Los decretos que quedan suspendidos junto al 1390 son:
- Decreto Legislativo 1474 de 2025: un decreto clave que habilitaba al Gobierno para adoptar medidas tributarias encaminadas a atender el déficit presupuestal del país. Este decreto fue expedido con el propósito de recaudar recursos adicionales para cubrir gastos del Presupuesto General de la Nación en 2026, aprovechando las facultades extraordinarias del estado de emergencia.
- Decreto 044 de 2026: otro decreto que estaba vinculado directamente a la ejecución de las medidas fiscales y operativas derivadas de la declaratoria de emergencia. Por depender de la vigencia del Decreto 1390, su vigencia quedó igualmente paralizada tras la decisión de la Corte.

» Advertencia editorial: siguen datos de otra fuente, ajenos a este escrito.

(** ** The links *)

Lemma digit_ok n : id_char (Base32.digit n) = true.
Proof. unfold Base32.digit, Base32.alphabet. do 32 (destruct n as [|n]; [done|]). done. Qed.
Lemma chars_ok fuel bs :
  length bs ≤ fuel →
  GoString.all_chars id_char (Base32.chars fuel bs) = true ∧ length bs ≤ 5 * String.length (Base32.chars fuel bs).
Proof.
  revert bs. induction fuel as [|fuel IH]; intros bs Hf; [destruct bs; simpl in *; [done|lia]|].
  destruct bs as [|b bs]; [done|]. cbn [Base32.chars].
  destruct (IH (drop 5 (b :: bs))) as [Ha Hl]; [rewrite length_drop; simpl in *; lia|].
  cbn [GoString.all_chars String.length]. rewrite digit_ok, Ha. split; [done|].
  rewrite length_drop in Hl. lia.
Qed.
Lemma take_app_fit n s t : n ≤ String.length s → GoString.take n (s +:+ t) = GoString.take n s.
Proof.
  revert n. induction s as [|c s IH]; intros [|n] Hn; simpl in *; try done; [lia|]. f_equal. apply IH. lia.
Qed.
Lemma all_chars_take p n s : GoString.all_chars p s = true → GoString.all_chars p (GoString.take n s) = true.
Proof.
  revert n. induction s as [|c s IH]; intros [|n]; simpl; try done. intros [Hc Hs]%andb_prop. by rewrite Hc, IH.
Qed.
Lemma encode_ok (u : list ascii) l :
  (l * 5 + 7) / 8 ≤ length u →
  String.length (GoString.take l (Base32.EncodeToString u)) = l ∧
  GoString.all_chars id_char (GoString.take l (Base32.EncodeToString u)) = true.
Proof.
  intros Hu. unfold Base32.EncodeToString. set (bs := concat (Base32.bits <$> u)).
  assert (length bs = 8 * length u) as Hbs.
  { unfold bs. clear. induction u as [|c u IH]; [done|]. rewrite fmap_cons. cbn [concat].
    rewrite length_app, IH. change (length (Base32.bits c)) with 8. cbn [length]. lia. }
  destruct (chars_ok (length bs) bs (le_n _)) as [Ha Hl].
  assert (l ≤ String.length (Base32.chars (length bs) bs)) as Hle.
  { pose proof (Nat.div_mod_eq (l * 5 + 7) 8). pose proof (Nat.mod_upper_bound (l * 5 + 7) 8). lia. }
  rewrite take_app_fit by done. split; [rewrite str_take_length; lia|by apply all_chars_take].
Qed.

Lemma read_random_ok more size u s b s' :
  read_random more size u s = (Ok b, s') → length u ≤ size → length b = size ∧ ov_host s' = ov_host s ∧ ov_counts s' = ov_counts s.
Proof.
  revert u s. induction more as [|more IH]; intros u s; cbn [read_random]; unfold mbind, M_bind, ReadFull;
    destruct (ov_reads s (ov_nreads s)) as [[m retry]|]; simpl; try done.
  - intros [= <- <-] Hu. rewrite length_app, length_fmap, length_seq. split; [lia|done].
  - destruct retry; [|done]. intros Hr Hu. apply IH in Hr; [done|]. rewrite length_app, length_fmap, length_seq. lia.
  - intros [= <- <-] Hu. rewrite length_app, length_fmap, length_seq. split; [lia|done].
Qed.

(** The identifiers of links have the length asked for and only letters and
    digits; drawing one changes nothing else. *)
Lemma generateID_ok l s x s' :
  generateID l s = (Ok x, s') →
  String.length x = l ∧ GoString.all_chars id_char x = true ∧ ov_host s' = ov_host s ∧ ov_counts s' = ov_counts s.
Proof.
  unfold generateID, mbind, M_bind. destruct (read_random _ _ _ s) as [[u|e|m] s1] eqn:Hr; [|done|done].
  apply read_random_ok in Hr as (Hlen&Hh&Hc); [|simpl; lia]. intros [= <- <-].
  destruct (encode_ok u l ltac:(lia)). done.
Qed.
Lemma generateID_run l s : (∀ i, ov_reads s i = None) → ∃ x n, generateID l s = (Ok x, ov_read n s).
Proof.
  intros Hr. unfold generateID, mbind, M_bind.
  assert (∀ more, ∃ u n, read_random more ((l * 5 + 7) / 8) [] s = (Ok u, ov_read n s)) as Hread.
  { intros more. destruct more; cbn [read_random]; unfold mbind, M_bind, ReadFull; rewrite Hr; by eexists _, _. }
  destruct (Hread maxretries) as (u&n&->). by eexists _, n.
Qed.

(** The entries of a name below the home directory. *)
Section Home.
Context (home : path).

Lemma dir_name id : name_ok id → dir home id = home ++ [id].
Proof. apply Join_name. Qed.
Lemma file_name id f : name_ok id → name_ok f → file home id f = home ++ [id; f].
Proof. intros Hid Hf. unfold file. rewrite dir_name, Join_name by done. by rewrite <-app_assoc. Qed.

(** The string of a link in a [lower] file. *)
Definition link_ref (lid : string) : string := "l/" +:+ lid.
Lemma split_link_ref lid : name_ok lid → GoString.split slash (link_ref lid) = ["l"; lid].
Proof.
  intros Hl. unfold link_ref. change ("l/" +:+ lid) with ("l" +:+ String slash lid). rewrite split_app_sep by done.
  by rewrite split_avoids by by apply name_avoids.
Qed.
Lemma Join_link_ref lid : name_ok lid → GoPath.Join home (link_ref lid) = home ++ ["l"; lid].
Proof.
  intros Hl. unfold GoPath.Join. rewrite split_link_ref, !clean_name by done. simpl. by rewrite <-app_assoc.
Qed.
Lemma link_ref_avoids lid : name_ok lid → avoids colon (link_ref lid).
Proof.
  intros Hl. pose proof (name_avoids colon lid Hl eq_refl) as Ha. unfold avoids, link_ref in *.
  change ("l/" +:+ lid) with (String "l" (String slash lid)). simpl. by rewrite Ha.
Qed.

Origen y alcance de la suspensión
El Decreto 1390, firmado el 22 de diciembre de 2025, había sido la piedra angular de una serie de normas expedidas por el Gobierno para enfrentar un profundo problema fiscal tras el rechazo de una reforma tributaria en el Congreso que buscaba incrementar la recaudación en más de 16 billones de pesos para el presupuesto de 2026. Al declararse la emergencia económica, el Ejecutivo obtuvo facultades excepcionales para emitir normas con fuerza de ley sin necesidad de la aprobación parlamentaria.
La Corte decidió suspender la aplicación de este estado de excepción y, por ende, de los decretos asociados —incluidos el 1474 y el 044— mientras se sigue estudiando si la emergencia cumplió con los requisitos constitucionales de excepcionalidad e imprevisibilidad necesarios para justificar su adopción.

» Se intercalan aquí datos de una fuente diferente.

(* ===== verification/Overlay2Get.v ===== *)
(** * Getting and putting layers of overlay2

    The counted mounts of the driver: the first [Get] of a layer stacks the
    files of its line, the last [Put] takes them apart. *)

From S2P Require Import Prelude FileSys GraphDriver OvlOpts OvlMount OvlOptProps OvlMountProps DriverBase Overlay2.
From S2P Require Import Overlay2Props Overlay2Mount.

(** ** Steps on the host and of the counter *)

Definition set_host (h : Host) (s : OV) : OV :=
  mkOV h (ov_counts s) (ov_bytes s) (ov_reads s) (ov_nbytes s) (ov_nreads s).

Lemma onHost_run {A} (m : M Host A) s r h : m (ov_host s) = (r, h) → onHost m s = (r, set_host h s).
Proof. unfold onHost, zoom. by intros ->. Qed.
Lemma set_host_id s : set_host (ov_host s) s = s.
Proof. by destruct s. Qed.
Lemma host_calm s : calm s → ov_host s = mkHost (mkFS (tree s) []) (ho_mounts (ov_host s)) (ho_inuse (ov_host s)).
Proof. destruct s as [[[n f] m i] ? ? ? ? ?]. unfold calm. simpl. by intros ->. Qed.

Lemma Mounted_run s p :
  calm s → p ≠ [] → mounted_at (ov_host s) p = false → onHost (Mounted p) s = (Ok false, s).
Proof.
  intros Hc Hp Hm. rewrite <-(set_host_id s) at 2. apply onHost_run. rewrite (host_calm s Hc) in *.
  unfold Mounted, attempt, onTree, zoom, syscall, Os.Stat, mbind, M_bind. cbn. unfold Os.Stat, syscall. cbn.
  destruct (node_at (tree s) p); cbn; unfold mounted_at in *; cbn in *; by rewrite ?Hm.
Qed.

Lemma Increment_first s p :
  calm s → p ≠ [] → ov_counts s !! p = None → mounted_at (ov_host s) p = false →
  Increment p s = (Ok 1%Z, ov_set_counts (<[p := mkMinfo true 1]> (ov_counts s)) s).
Proof.
  intros Hc Hp Hn Hm. unfold Increment, incdec. rewrite (bind_ok _ _ _ s s) by done. rewrite Hn. cbn [default from_option id check].
  rewrite (bind_ok _ _ _ 0%Z s); [done|]. by rewrite (bind_ok _ _ _ _ _ (Mounted_run s p Hc Hp Hm)).
Qed.
Lemma incdec_counted s p n f :
  ov_counts s !! p = Some (mkMinfo true n) →
  incdec p f s = (Ok (f n), ov_set_counts (if (f n <=? 0)%Z then delete p (ov_counts s)
                                           else <[p := mkMinfo true (f n)]> (ov_counts s)) s).
Proof.
  intros Hn. unfold incdec. rewrite (bind_ok _ _ _ s s) by done. rewrite Hn. cbn [default from_option id check count].
  by rewrite (bind_ok _ _ _ n s) by done.
Qed.
(* ===== verification/Overlay2Remove.v ===== *)
(** * Removing layers of overlay2

    Unmounting by name, the retries of [EnsureRemoveAll], and that removing a
    layer takes its files and nothing else. *)

From S2P Require Import Prelude FileSys GraphDriver OvlOpts OvlMount OvlOptProps OvlMountProps DriverBase Overlay2.
From S2P Require Import Overlay2Props Overlay2Mount Overlay2Get.

(** ** Names of paths *)

Lemma prefix_app_str p q : GoString.has_prefix (p +:+ q) p = true.
Proof.
  unfold GoString.has_prefix. induction p as [|c p IH]; [by destruct q|]. rewrite app_cons. cbn [String.prefix].
  by destruct (ascii_dec c c).
Qed.
Lemma join_app_path (a b : path) :
  a ≠ [] → GoString.join "/" (a ++ b) = GoString.join "/" a +:+ match b with [] => EmptyString | _ => "/" +:+ GoString.join "/" b end.
Proof.
  intros Ha. induction a as [|c a IH]; [done|]. destruct a as [|d a].
  - destruct b; [|done]. cbn. by rewrite app_nil_r_str.
  - change (GoString.join "/" ((c :: d :: a) ++ b)) with (c +:+ "/" +:+ GoString.join "/" ((d :: a) ++ b)).
    rewrite IH by done. change (GoString.join "/" (c :: d :: a)) with (c +:+ "/" +:+ GoString.join "/" (d :: a)).
    by rewrite !app_assoc_str.
Qed.
Lemma abs_prefix (a b : path) : a ≠ [] → a `prefix_of` b → GoString.has_prefix (GoPath.abs b) (GoPath.abs a) = true.
Proof.
  intros Ha [k ->]. unfold GoPath.abs. rewrite join_app_path by done.
  change (String slash (?x +:+ ?y)) with ((String slash x) +:+ y). apply prefix_app_str.
Qed.
(** The name of a sibling may start with the name of a directory. *)
Lemma abs_sibling (p : path) (a b : string) (l : path) :
  GoString.has_prefix (GoPath.abs (p ++ (a +:+ b) :: l)) (GoPath.abs (p ++ [a])) = true.
Proof.
  assert (GoString.join "/" (p ++ (a +:+ b) :: l) = GoString.join "/" (p ++ [a]) +:+ (b +:+ match l with [] => EmptyString | _ => "/" +:+ GoString.join "/" l end)) as Hj.
  { destruct p as [|c p].
    - cbn [app]. rewrite <-app_assoc_str. change ((a +:+ b) :: l) with ([a +:+ b] ++ l). by rewrite join_app_path.
    - rewrite !join_app_path by done. rewrite !app_assoc_str. do 2 f_equal.
      change ((a +:+ b) :: l) with ([a +:+ b] ++ l). rewrite join_app_path by done. cbn. by rewrite !app_assoc_str. }
  unfold GoPath.abs. rewrite Hj. change (String slash (?x +:+ ?y)) with ((String slash x) +:+ y). apply prefix_app_str.
Qed.

(** ** Unmounting by name *)

(** How often a path is in a list. *)
Definition occ (p : path) (ms : list path) : nat := length (filter (λ q, p = q) ms).
Lemma occ_cons p q ms : occ p (q :: ms) = (if decide (p = q) then 1 else 0) + occ p ms.
Proof. unfold occ. rewrite filter_cons. by destruct (decide (p = q)). Qed.
Lemma occ_app p ms ns : occ p (ms ++ ns) = occ p ms + occ p ns.
Proof. unfold occ. by rewrite filter_app, length_app. Qed.
Lemma occ_replicate p q n : occ p (replicate n q) = if decide (p = q) then n else 0.
Proof. induction n as [|n IH]; cbn [replicate]; [by destruct (decide _)|]. rewrite occ_cons, IH. by destruct (decide _). Qed.

(** A stack with [n] mounts taken off. *)
Definition popped (n : nat) (os : option (list ovl_fs)) : option (list ovl_fs) :=
  os ← os; match drop n os with [] => None | l => Some l end.
Definition stacks_ok (m : gmap path (list ovl_fs)) : Prop := ∀ p, m !! p ≠ Some [].
Lemma popped_0 m p : stacks_ok m → popped 0 (m !! p) = m !! p.
Proof. intros Hm. specialize (Hm p). destruct (m !! p) as [[|o os]|]; [done|done|done]. Qed.
Lemma popped_S n os : popped n (popped 1 os) = popped (S n) os.
Proof. destruct os as [[|o [|o' os]]|]; [by destruct n|by destruct n|done|done]. Qed.

Lemma unmount_step t m i p :
  stacks_ok m →
  ∃ r m' i', sys_unmount p (mkHost (mkFS t []) m i) = (r, mkHost (mkFS t []) m' i') ∧ (r = Ok tt ∨ r = Err (OsError EINVAL)) ∧
    stacks_ok m' ∧ ∀ q, m' !! q = popped (if decide (q = p) then 1 else 0) (m !! q).
Proof.
  intros Hm. unfold sys_unmount. rewrite (bind_ok _ _ _ tt (mkHost (mkFS t []) m i)) by done.
  rewrite (bind_ok _ _ _ (mkHost (mkFS t []) m i) (mkHost (mkFS t []) m i)) by done. cbn [ho_mounts].
  destruct (m !! p) as [[|o os]|] eqn:Hp; [by apply Hm in Hp| |].
  - assert (∃ o' i', with_super o ovl_free_fs (mkHost (mkFS t []) m i) = (Ok o', mkHost (mkFS t []) m i')) as (o'&i'&Hf).
    { unfold with_super, ovl_free_fs. cbn [ho_fs ho_inuse ho_mounts]. unfold gets, mbind, M_bind, mret, M_ret. cbn.
      destruct (ofs_workdir_locked o), (ofs_upperdir_locked o), (ofs_workbasedir o), (ofs_upper o); by eexists _, _. }
    rewrite (bind_ok _ _ _ _ _ Hf). eexists (Ok tt), _, i'. split; [reflexivity|]. split; [by left|]. cbn [ho_mounts].
    assert (∀ q, match os with [] => delete p m | _ => <[p := os]> m end !! q =
      popped (if decide (q = p) then 1 else 0) (m !! q)) as Hq.
    { intros q. destruct (decide (q = p)) as [->|Hqp].
      - rewrite Hp. destruct os; [apply lookup_delete_eq|by rewrite lookup_insert_eq].
      - rewrite popped_0 by done. destruct os; [by rewrite lookup_delete_ne|by rewrite lookup_insert_ne]. }
    split; [|done]. intros q. rewrite Hq. unfold popped. destruct (m !! q) as [l|]; [|done]. cbn.
    by destruct (drop _ l).
  - eexists (Err _), m, i. split; [reflexivity|]. split; [by right|]. split; [done|]. intros q.
    destruct (decide (q = p)) as [->|]; [by rewrite Hp|by rewrite popped_0].
Qed.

Consecuencias económicas y jurídicas
La suspensión de los decretos relacionados representa un importante golpe a la estrategia fiscal del Gobierno para 2026, ya que las normas tributarias que se habían formulado bajo el amparo de la emergencia quedaron momentáneamente sin efecto y el Ejecutivo pierde la base legal para aplicarlas hasta que el tribunal se pronuncie de fondo.
Este conjunto de normas —promovido por el Ministerio de Hacienda y defendido en la Corte por el Gobierno— incluía varios de los cambios fiscales más controversiales de los últimos meses, como aumento de tarifas impositivas en sectores específicos y nuevos gravámenes, diseñados con el objetivo de compensar la brecha presupuestal.

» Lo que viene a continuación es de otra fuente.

(* ===== verification/Overlay2Spec.v ===== *)
(** * overlay2 as a store of lines

    The contract of the driver without its files: for every layer the layers
    below it.  The driver implements it with directories, links and [lower]
    files. *)

From S2P Require Import Prelude FileSys GraphDriver OvlOpts OvlMount OvlOptProps OvlMountProps DriverBase Overlay2.
From S2P Require Import Overlay2Props Overlay2Mount Overlay2Get Overlay2Users Overlay2Remove.

(** ** The contract *)

Module Lines.
Inductive op := CreateLayer (id parent : string) | RemoveLayer (id : string).

(** The line of a child of [parent]; without a parent it is empty. *)
Definition child (A : gmap string (list string)) (parent : string) : option (list string) :=
  if String.eqb parent EmptyString then Some [] else cons parent <$> A !! parent.

(** One operation: whether it succeeds, and the lines then. *)
Definition step (A : gmap string (list string)) (o : op) : bool * gmap string (list string) :=
  match o with
  | CreateLayer id parent =>
      match child A parent with
      | Some line => if maxDepth <? length line then (false, A) else (true, <[id := line]> A)
      | None => (false, A)
      end
  | RemoveLayer id => (true, delete id A)
  end.
Fixpoint steps (A : gmap string (list string)) (os : list op) : list bool * gmap string (list string) :=
  match os with
  | [] => ([], A)
  | o :: os => let '(b, A1) := step A o in let '(bs, A2) := steps A1 os in (b :: bs, A2)
  end.

(** What callers ask for: new layers of known parents, and removals of layers
    that have no children. *)
Definition allowed (A : gmap string (list string)) (o : op) : Prop :=
  match o with
  | CreateLayer id parent => name_ok id ∧ id ≠ "l" ∧ A !! id = None ∧ is_Some (child A parent)
  | RemoveLayer id => is_Some (A !! id) ∧ ∀ a line, A !! a = Some line → id ∉ line
  end.
Fixpoint all_allowed (A : gmap string (list string)) (os : list op) : Prop :=
  match os with
  | [] => True
  | o :: os => allowed A o ∧ all_allowed (snd (step A o)) os
  end.
End Lines.

(** ** The driver implements it *)

Section Refinement.
Context (home : path) (uidMaps gidMaps : option (list Idtools.IDMap)) (projectQuotaSupported : bool)
        (SetQuota : path → Z → M FS ()) (RAMInBytes : string → error + Z)
        (range : gmap string string → list (string * string)).
Context (ug : Z * Z) (Hroot : Idtools.GetRootUIDGID uidMaps gidMaps = inr ug).

Definition exec (o : Lines.op) : M OV () :=
  match o with
  | Lines.CreateLayer id parent =>
      Create home uidMaps gidMaps projectQuotaSupported SetQuota RAMInBytes range id parent None
  | Lines.RemoveLayer id => Remove home id
  end.
Fixpoint exec_all (os : list Lines.op) : M OV (list bool) :=
  match os with
  | [] => mret []
  | o :: os =>
      r ← attempt (exec o);
      bs ← exec_all os;
      mret ((match r with inl _ => false | inr _ => true end) :: bs)
  end.

(** The state of the driver represents the lines [A]. *)
Record represents (A : gmap string (list string)) (s : OV) : Prop := {
  rs_layers : ∃ L, ly_line <$> L = A ∧ rep home L (tree s);
  rs_calm : calm s;
  rs_random : random_ok s;
  rs_mounts : ho_mounts (ov_host s) = ∅;
  rs_vacant : ∀ id, A !! id = None → id ≠ "l" → vacant (tree s) (home ++ [id]);
}.

(** The links drawn on the way are new. *)
Fixpoint fresh_links (os : list Lines.op) (s : OV) : Prop :=
  match os with
  | [] => True
  | o :: os => tree s !! (home ++ ["l"; next_link s]) = None ∧ fresh_links os (snd (exec o s))
  end.

Lemma child_lines L parent : child_line L parent = Lines.child (ly_line <$> L) parent.
Proof.
  unfold child_line, Lines.child. destruct (String.eqb _ _); [done|]. rewrite lookup_fmap. by destruct (L !! parent).
Qed.

Lemma exec_refines A s o :
  represents A s → Lines.allowed A o → tree s !! (home ++ ["l"; next_link s]) = None →
  ∃ r s', exec o s = (r, s') ∧ represents (snd (Lines.step A o)) s' ∧
    match r with Ok _ => fst (Lines.step A o) = true | Err _ => fst (Lines.step A o) = false | Panic _ => False end.
Proof.
  intros [(L&HA&Hrep) Hc Hrand Hm Hvac] Hall Hlink. destruct o as [id parent|id]; cbn [exec Lines.step Lines.allowed] in *.
  - destruct Hall as (Hid&Hne&Hnew&[line Hline]). rewrite Hline. pose proof Hline as Hcl.
    rewrite <-HA, <-child_lines in Hcl.
    assert (L !! id = None) as HL by (rewrite <-HA, lookup_fmap in Hnew; by destruct (L !! id)).
    destruct (create_run home uidMaps gidMaps projectQuotaSupported SetQuota RAMInBytes range L s id parent None line ug
      Hrep Hc Hrand Hroot (or_introl eq_refl) Hid Hne HL (Hvac _ Hnew Hne) Hlink Hcl) as (t&n&Hsp&Hrun). cbv zeta in Hrun.
    assert (∀ b, A !! b = None → b ≠ id → b ≠ "l" → vacant t (home ++ [b])) as Hvac'.
    { intros b Hb Hbi Hbl q Hq. pose proof (Hvac b Hb Hbl q Hq) as Hn. destruct Hq as [k ->].
      rewrite <-app_assoc in *. cbn [app] in *. apply (sp_new _ _ _ _ Hsp); [done|rewrite prefix_home; congruence|].
      intros x Hx%app_inv_head. congruence. }
    unfold Create. cbn [storage_opts]. rewrite bool_decide_eq_false_2 by (rewrite lookup_empty; by intros []).
    destruct (maxDepth <? length line); cbn [fst snd].
    + destruct Hrun as (Hrun&Hrep'&Hv&_). eexists _, _. split; [exact Hrun|]. split; [|done]. split; try done; [by eexists|].
      intros b Hb Hbl. destruct (decide (b = id)) as [->|]; [done|by apply Hvac'].
    + destruct Hrun as (Hrun&Hrep'). eexists _, _. split; [exact Hrun|]. split; [|done]. split; try done.
      * eexists. split; [|exact Hrep']. by rewrite fmap_insert, HA.
      * intros b [Hb Hbi]%lookup_insert_None Hbl. by apply Hvac'.
  - destruct Hall as ([line Hline]&Hleaf). rewrite <-HA, lookup_fmap in Hline.
    destruct (L !! id) as [r|] eqn:HL; [|done].
    assert (leaf L id) as Hlf.
    { intros a ra Ha. apply (Hleaf a). by rewrite <-HA, lookup_fmap, Ha. }
    assert (unmounted home s id) as Hum.
    { split; intros p; rewrite Hm, lookup_empty; [done|by intros []]. }
    eexists _, _. split; [by apply (Remove_run home L s id r)|]. split; [|done]. split; try done.
    + exists (delete id L). split; [by rewrite fmap_delete, HA|]. by apply rep_without.
    + intros b Hb Hbl q Hq. destruct (decide (b = id)) as [->|Hbi]; [apply without_gone; by left|].
      pose proof (Hvac b) as Hv. cbn [snd] in Hb. rewrite lookup_delete_ne in Hb by done. specialize (Hv Hb Hbl q Hq).
      apply map_lookup_filter_None. left. apply map_lookup_filter_None. by left.
Qed.

(** C17. The driver implements the contract: for every sequence of creations and
    removals that callers may ask for, the calls succeed and fail as the contract
    says, and reading the lower directories of any layer then gives the directories
    of the line it has in the contract, the next parent first. *)
Theorem driver_refines A s os :
  represents A s → Lines.all_allowed A os → fresh_links os s →
  ∃ s', exec_all os s = (Ok (fst (Lines.steps A os)), s') ∧ represents (snd (Lines.steps A os)) s' ∧
    ∀ id line, snd (Lines.steps A os) !! id = Some line →
      getLowerDirs home id s' = (Ok ((λ a, home ++ [a; "diff"]) <$> line), s').
Proof.
  assert (∀ A s, represents A s → ∀ id line, A !! id = Some line →
    getLowerDirs home id s = (Ok ((λ a, home ++ [a; "diff"]) <$> line), s)) as Hget.
  { intros A' s' [(L&<-&Hrep) Hc _ _ _] id line Hid. rewrite lookup_fmap in Hid.
    destruct (L !! id) as [r|] eqn:HL; [|done]. injection Hid as <-. by eapply getLowerDirs_run. }
  revert A s. induction os as [|o os IH]; intros A s Hr Hall Hf.
  - exists s. split_and!; [done|done|by apply Hget].
  - destruct Hall as [Ho Hall], Hf as [Hl Hf]. destruct (exec_refines A s o Hr Ho Hl) as (r&s1&Hrun&Hr1&Hres).
    rewrite Hrun in Hf. destruct (IH _ _ Hr1 Hall Hf) as (s'&Hruns&Hr'&_). exists s'. cbn [Lines.steps exec_all].
    destruct (Lines.step A o) as [b A1]. cbn [fst snd] in *. destruct (Lines.steps A1 os) as [bs A2]. cbn [fst snd] in *.
    split_and!; [|done|by apply Hget]. destruct r as [u|e|x]; [| |done]; subst b.
    + rewrite (bind_ok _ _ _ _ _ (attempt_ok _ _ _ _ Hrun)). by rewrite (bind_ok _ _ _ _ _ Hruns).
    + rewrite (bind_ok _ _ _ _ _ (attempt_err _ _ _ _ Hrun)). by rewrite (bind_ok _ _ _ _ _ Hruns).
Qed.
End Refinement.

(** ** On a host with two layers *)

Lemma demo_start : represents Demo.home ∅ Demo.start.
Proof.
  split; [exists ∅; split; [done|apply Demo.start_rep]|done|done|done|]. intros id _ Hid. by apply Demo.start_vacant.
Qed.

Lemma driver_refines_witness :
  ∃ s', exec_all Demo.home None None false Demo.noQuota Demo.size_of Demo.range
          [Lines.CreateLayer "a" ""; Lines.CreateLayer "b" "a"; Lines.RemoveLayer "b"] Demo.start = (Ok [true; true; true], s') ∧
        getLowerDirs Demo.home "a" s' = (Ok [], s').
Proof.
  destruct (driver_refines Demo.home None None false Demo.noQuota Demo.size_of Demo.range (0, 0)%Z eq_refl ∅ Demo.start
    [Lines.CreateLayer "a" ""; Lines.CreateLayer "b" "a"; Lines.RemoveLayer "b"] demo_start) as (s'&Hrun&_&Hget).
  - cbn [Lines.all_allowed Lines.allowed]. split_and!; try done; try by eexists.
    change (snd (Lines.step _ (Lines.CreateLayer "b" "a"))) with (<["b" := ["a"]]> (<["a" := []]> ∅ : gmap string (list string))).
    intros a line [[<- <-]|[_ [[<- <-]|[_ Ha]]%lookup_insert_Some]]%lookup_insert_Some; [|apply not_elem_of_nil|by rewrite lookup_empty in Ha].
    by intros Hb%list_elem_of_singleton.
  - cbn [fresh_links]. split_and!; by vm_compute.
  - exists s'. split; [exact Hrun|]. exact (Hget "a" [] eq_refl).
Defined.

La paralización de estos decretos mantiene en vilo tanto la política fiscal como la ejecución del presupuesto, elevando la incertidumbre sobre cómo el Gobierno afrontará el déficit estimado sin las herramientas extraordinarias que pretendía usar. La decisión final de la Corte Constitucional, que se conocerá en las próximas semanas, definirá si estas normas vuelven a tener vigencia o si son declaradas inconstitucionales de manera definitiva.